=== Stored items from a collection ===
(** * sway_tab_colors: rule matching, title formats and the applied-colours cache

    A shallow embedding of [sway_tab_colors.py].  The script keeps four
    module-level globals ([COLOR_RULES], [LAST_MTIME], [LAST_ERROR],
    [APPLIED_COLORS]); they become the fields of one record that is threaded
    through a state-and-exception monad.  What the script sends to the window
    manager and what it prints are recorded in the same record, so that
    statements about "commands issued" are statements about a list.

    Scope of the model.
    - Python values are the JSON scalars [None], [bool], [int] and [str].
      What [json.load] returns is a JSON array of objects whose members
      are such scalars, or a JSON object, or a scalar.  Floats, nested
      containers as member values, and an array with an element that is
      not an object are not represented.
    - A [str] is a Rocq [string]; [str.lower] folds the ASCII letters only.
    - The modification time of the file is an integer time stamp: the script
      only ever compares it.
    - Of [watch_config] one turn of its loop is modelled, and of the
      [__main__] block the start-up sequence; sleeping, the thread and the
      event subscription are not. *)

From stdpp Require Import gmap strings list fin_maps pretty.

=== Required work ===
Write out, from the lines above, only those from the line with "only ever compares it." to the line with "event subscription are not. *)", exactly as given, including the first and the last.

=== Solution ===
      only ever compares it.
    - Of [watch_config] one turn of its loop is modelled, and of the
      [__main__] block the start-up sequence; sleeping, the thread and the
      event subscription are not. *)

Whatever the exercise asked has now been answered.